| WORK REQUEST |
Copy the whole listing below exactly.

| INPUT DATA |
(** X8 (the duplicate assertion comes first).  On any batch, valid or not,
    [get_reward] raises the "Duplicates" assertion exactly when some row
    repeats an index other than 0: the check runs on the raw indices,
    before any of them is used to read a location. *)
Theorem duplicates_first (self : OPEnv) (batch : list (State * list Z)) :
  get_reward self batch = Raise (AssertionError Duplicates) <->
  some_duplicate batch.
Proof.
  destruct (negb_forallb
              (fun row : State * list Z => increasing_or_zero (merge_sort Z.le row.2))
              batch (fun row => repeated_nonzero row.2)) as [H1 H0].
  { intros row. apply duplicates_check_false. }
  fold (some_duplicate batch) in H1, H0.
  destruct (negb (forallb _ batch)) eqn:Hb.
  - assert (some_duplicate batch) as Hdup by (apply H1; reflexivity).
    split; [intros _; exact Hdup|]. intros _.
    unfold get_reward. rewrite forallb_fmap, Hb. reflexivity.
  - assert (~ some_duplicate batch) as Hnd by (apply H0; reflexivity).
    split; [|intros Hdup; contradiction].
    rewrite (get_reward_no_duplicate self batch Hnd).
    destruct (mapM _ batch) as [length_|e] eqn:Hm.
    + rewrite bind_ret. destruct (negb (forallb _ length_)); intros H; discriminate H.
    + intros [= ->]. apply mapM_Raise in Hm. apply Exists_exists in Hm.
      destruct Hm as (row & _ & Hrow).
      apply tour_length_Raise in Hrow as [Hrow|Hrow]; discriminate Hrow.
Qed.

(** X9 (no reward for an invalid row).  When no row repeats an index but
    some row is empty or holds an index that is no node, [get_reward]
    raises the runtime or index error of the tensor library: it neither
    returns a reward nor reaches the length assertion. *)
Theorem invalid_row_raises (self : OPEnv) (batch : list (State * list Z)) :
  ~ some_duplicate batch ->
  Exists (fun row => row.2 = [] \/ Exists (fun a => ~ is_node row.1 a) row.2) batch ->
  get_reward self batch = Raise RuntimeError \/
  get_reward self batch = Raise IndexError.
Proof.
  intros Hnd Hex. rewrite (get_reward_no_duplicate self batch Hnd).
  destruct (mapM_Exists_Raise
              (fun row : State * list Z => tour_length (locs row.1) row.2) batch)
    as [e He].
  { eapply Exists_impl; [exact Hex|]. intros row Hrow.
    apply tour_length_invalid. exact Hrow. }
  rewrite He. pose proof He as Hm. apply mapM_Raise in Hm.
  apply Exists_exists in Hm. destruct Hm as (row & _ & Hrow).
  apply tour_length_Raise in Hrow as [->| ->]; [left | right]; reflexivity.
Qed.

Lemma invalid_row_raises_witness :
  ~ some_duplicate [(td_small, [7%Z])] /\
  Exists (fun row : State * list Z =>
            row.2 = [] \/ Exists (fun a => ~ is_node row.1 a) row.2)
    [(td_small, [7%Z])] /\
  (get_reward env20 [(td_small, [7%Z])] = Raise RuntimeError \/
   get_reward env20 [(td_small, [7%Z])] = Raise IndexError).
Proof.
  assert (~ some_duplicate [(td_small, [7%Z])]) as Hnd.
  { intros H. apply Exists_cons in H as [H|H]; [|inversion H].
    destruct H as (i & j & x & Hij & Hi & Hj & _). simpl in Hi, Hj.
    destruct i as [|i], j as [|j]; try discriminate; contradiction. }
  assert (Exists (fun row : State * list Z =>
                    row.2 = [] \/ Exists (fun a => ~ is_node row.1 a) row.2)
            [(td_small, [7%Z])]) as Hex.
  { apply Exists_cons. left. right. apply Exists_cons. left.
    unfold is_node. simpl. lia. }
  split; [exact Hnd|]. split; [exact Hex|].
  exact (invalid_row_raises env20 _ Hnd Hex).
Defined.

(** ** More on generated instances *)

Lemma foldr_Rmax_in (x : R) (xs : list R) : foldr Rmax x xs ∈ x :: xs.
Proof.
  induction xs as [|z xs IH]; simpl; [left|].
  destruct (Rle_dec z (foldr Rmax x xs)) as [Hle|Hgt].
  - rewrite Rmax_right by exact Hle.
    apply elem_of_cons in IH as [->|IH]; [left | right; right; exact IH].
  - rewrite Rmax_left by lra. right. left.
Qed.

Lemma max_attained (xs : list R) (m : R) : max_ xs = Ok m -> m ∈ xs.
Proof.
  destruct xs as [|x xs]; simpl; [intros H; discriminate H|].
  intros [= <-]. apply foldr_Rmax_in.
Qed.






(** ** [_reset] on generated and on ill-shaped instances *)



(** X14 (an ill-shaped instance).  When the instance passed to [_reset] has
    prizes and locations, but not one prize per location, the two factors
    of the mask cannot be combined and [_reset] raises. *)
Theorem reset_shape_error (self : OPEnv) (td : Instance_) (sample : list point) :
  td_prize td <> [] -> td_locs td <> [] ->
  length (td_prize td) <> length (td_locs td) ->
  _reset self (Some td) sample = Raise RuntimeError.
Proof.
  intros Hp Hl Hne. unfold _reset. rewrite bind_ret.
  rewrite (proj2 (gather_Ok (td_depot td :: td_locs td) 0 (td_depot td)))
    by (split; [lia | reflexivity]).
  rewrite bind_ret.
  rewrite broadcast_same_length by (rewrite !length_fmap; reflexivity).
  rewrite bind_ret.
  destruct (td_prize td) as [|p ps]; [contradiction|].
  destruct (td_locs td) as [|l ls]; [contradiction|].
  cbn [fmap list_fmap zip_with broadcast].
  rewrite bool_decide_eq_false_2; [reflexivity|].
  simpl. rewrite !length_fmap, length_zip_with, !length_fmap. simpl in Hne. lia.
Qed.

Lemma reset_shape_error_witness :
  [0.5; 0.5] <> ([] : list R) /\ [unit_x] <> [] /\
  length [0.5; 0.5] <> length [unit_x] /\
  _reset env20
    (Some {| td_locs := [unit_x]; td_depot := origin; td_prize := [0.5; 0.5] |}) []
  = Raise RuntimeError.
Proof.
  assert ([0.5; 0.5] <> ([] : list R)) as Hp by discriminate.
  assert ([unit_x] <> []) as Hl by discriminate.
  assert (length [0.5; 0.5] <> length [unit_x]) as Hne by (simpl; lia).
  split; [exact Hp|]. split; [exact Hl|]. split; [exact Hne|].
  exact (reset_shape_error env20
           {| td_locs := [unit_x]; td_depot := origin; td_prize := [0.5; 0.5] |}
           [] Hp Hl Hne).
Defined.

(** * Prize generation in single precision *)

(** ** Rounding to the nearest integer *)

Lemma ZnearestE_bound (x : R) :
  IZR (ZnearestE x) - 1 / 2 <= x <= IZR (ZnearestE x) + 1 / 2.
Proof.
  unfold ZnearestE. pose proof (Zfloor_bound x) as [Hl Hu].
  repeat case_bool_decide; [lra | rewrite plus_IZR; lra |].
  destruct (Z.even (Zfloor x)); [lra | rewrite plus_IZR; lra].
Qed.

| SOLUTION |
(** X8 (the duplicate assertion comes first).  On any batch, valid or not,
    [get_reward] raises the "Duplicates" assertion exactly when some row
    repeats an index other than 0: the check runs on the raw indices,
    before any of them is used to read a location. *)
Theorem duplicates_first (self : OPEnv) (batch : list (State * list Z)) :
  get_reward self batch = Raise (AssertionError Duplicates) <->
  some_duplicate batch.
Proof.
  destruct (negb_forallb
              (fun row : State * list Z => increasing_or_zero (merge_sort Z.le row.2))
              batch (fun row => repeated_nonzero row.2)) as [H1 H0].
  { intros row. apply duplicates_check_false. }
  fold (some_duplicate batch) in H1, H0.
  destruct (negb (forallb _ batch)) eqn:Hb.
  - assert (some_duplicate batch) as Hdup by (apply H1; reflexivity).
    split; [intros _; exact Hdup|]. intros _.
    unfold get_reward. rewrite forallb_fmap, Hb. reflexivity.
  - assert (~ some_duplicate batch) as Hnd by (apply H0; reflexivity).
    split; [|intros Hdup; contradiction].
    rewrite (get_reward_no_duplicate self batch Hnd).
    destruct (mapM _ batch) as [length_|e] eqn:Hm.
    + rewrite bind_ret. destruct (negb (forallb _ length_)); intros H; discriminate H.
    + intros [= ->]. apply mapM_Raise in Hm. apply Exists_exists in Hm.
      destruct Hm as (row & _ & Hrow).
      apply tour_length_Raise in Hrow as [Hrow|Hrow]; discriminate Hrow.
Qed.

(** X9 (no reward for an invalid row).  When no row repeats an index but
    some row is empty or holds an index that is no node, [get_reward]
    raises the runtime or index error of the tensor library: it neither
    returns a reward nor reaches the length assertion. *)
Theorem invalid_row_raises (self : OPEnv) (batch : list (State * list Z)) :
  ~ some_duplicate batch ->
  Exists (fun row => row.2 = [] \/ Exists (fun a => ~ is_node row.1 a) row.2) batch ->
  get_reward self batch = Raise RuntimeError \/
  get_reward self batch = Raise IndexError.
Proof.
  intros Hnd Hex. rewrite (get_reward_no_duplicate self batch Hnd).
  destruct (mapM_Exists_Raise
              (fun row : State * list Z => tour_length (locs row.1) row.2) batch)
    as [e He].
  { eapply Exists_impl; [exact Hex|]. intros row Hrow.
    apply tour_length_invalid. exact Hrow. }
  rewrite He. pose proof He as Hm. apply mapM_Raise in Hm.
  apply Exists_exists in Hm. destruct Hm as (row & _ & Hrow).
  apply tour_length_Raise in Hrow as [->| ->]; [left | right]; reflexivity.
Qed.

Lemma invalid_row_raises_witness :
  ~ some_duplicate [(td_small, [7%Z])] /\
  Exists (fun row : State * list Z =>
            row.2 = [] \/ Exists (fun a => ~ is_node row.1 a) row.2)
    [(td_small, [7%Z])] /\
  (get_reward env20 [(td_small, [7%Z])] = Raise RuntimeError \/
   get_reward env20 [(td_small, [7%Z])] = Raise IndexError).
Proof.
  assert (~ some_duplicate [(td_small, [7%Z])]) as Hnd.
  { intros H. apply Exists_cons in H as [H|H]; [|inversion H].
    destruct H as (i & j & x & Hij & Hi & Hj & _). simpl in Hi, Hj.
    destruct i as [|i], j as [|j]; try discriminate; contradiction. }
  assert (Exists (fun row : State * list Z =>
                    row.2 = [] \/ Exists (fun a => ~ is_node row.1 a) row.2)
            [(td_small, [7%Z])]) as Hex.
  { apply Exists_cons. left. right. apply Exists_cons. left.
    unfold is_node. simpl. lia. }
  split; [exact Hnd|]. split; [exact Hex|].
  exact (invalid_row_raises env20 _ Hnd Hex).
Defined.

(** ** More on generated instances *)

Lemma foldr_Rmax_in (x : R) (xs : list R) : foldr Rmax x xs ∈ x :: xs.
Proof.
  induction xs as [|z xs IH]; simpl; [left|].
  destruct (Rle_dec z (foldr Rmax x xs)) as [Hle|Hgt].
  - rewrite Rmax_right by exact Hle.
    apply elem_of_cons in IH as [->|IH]; [left | right; right; exact IH].
  - rewrite Rmax_left by lra. right. left.
Qed.

Lemma max_attained (xs : list R) (m : R) : max_ xs = Ok m -> m ∈ xs.
Proof.
  destruct xs as [|x xs]; simpl; [intros H; discriminate H|].
  intros [= <-]. apply foldr_Rmax_in.
Qed.






(** ** [_reset] on generated and on ill-shaped instances *)



(** X14 (an ill-shaped instance).  When the instance passed to [_reset] has
    prizes and locations, but not one prize per location, the two factors
    of the mask cannot be combined and [_reset] raises. *)
Theorem reset_shape_error (self : OPEnv) (td : Instance_) (sample : list point) :
  td_prize td <> [] -> td_locs td <> [] ->
  length (td_prize td) <> length (td_locs td) ->
  _reset self (Some td) sample = Raise RuntimeError.
Proof.
  intros Hp Hl Hne. unfold _reset. rewrite bind_ret.
  rewrite (proj2 (gather_Ok (td_depot td :: td_locs td) 0 (td_depot td)))
    by (split; [lia | reflexivity]).
  rewrite bind_ret.
  rewrite broadcast_same_length by (rewrite !length_fmap; reflexivity).
  rewrite bind_ret.
  destruct (td_prize td) as [|p ps]; [contradiction|].
  destruct (td_locs td) as [|l ls]; [contradiction|].
  cbn [fmap list_fmap zip_with broadcast].
  rewrite bool_decide_eq_false_2; [reflexivity|].
  simpl. rewrite !length_fmap, length_zip_with, !length_fmap. simpl in Hne. lia.
Qed.

Lemma reset_shape_error_witness :
  [0.5; 0.5] <> ([] : list R) /\ [unit_x] <> [] /\
  length [0.5; 0.5] <> length [unit_x] /\
  _reset env20
    (Some {| td_locs := [unit_x]; td_depot := origin; td_prize := [0.5; 0.5] |}) []
  = Raise RuntimeError.
Proof.
  assert ([0.5; 0.5] <> ([] : list R)) as Hp by discriminate.
  assert ([unit_x] <> []) as Hl by discriminate.
  assert (length [0.5; 0.5] <> length [unit_x]) as Hne by (simpl; lia).
  split; [exact Hp|]. split; [exact Hl|]. split; [exact Hne|].
  exact (reset_shape_error env20
           {| td_locs := [unit_x]; td_depot := origin; td_prize := [0.5; 0.5] |}
           [] Hp Hl Hne).
Defined.

(** * Prize generation in single precision *)

(** ** Rounding to the nearest integer *)

Lemma ZnearestE_bound (x : R) :
  IZR (ZnearestE x) - 1 / 2 <= x <= IZR (ZnearestE x) + 1 / 2.
Proof.
  unfold ZnearestE. pose proof (Zfloor_bound x) as [Hl Hu].
  repeat case_bool_decide; [lra | rewrite plus_IZR; lra |].
  destruct (Z.even (Zfloor x)); [lra | rewrite plus_IZR; lra].
Qed.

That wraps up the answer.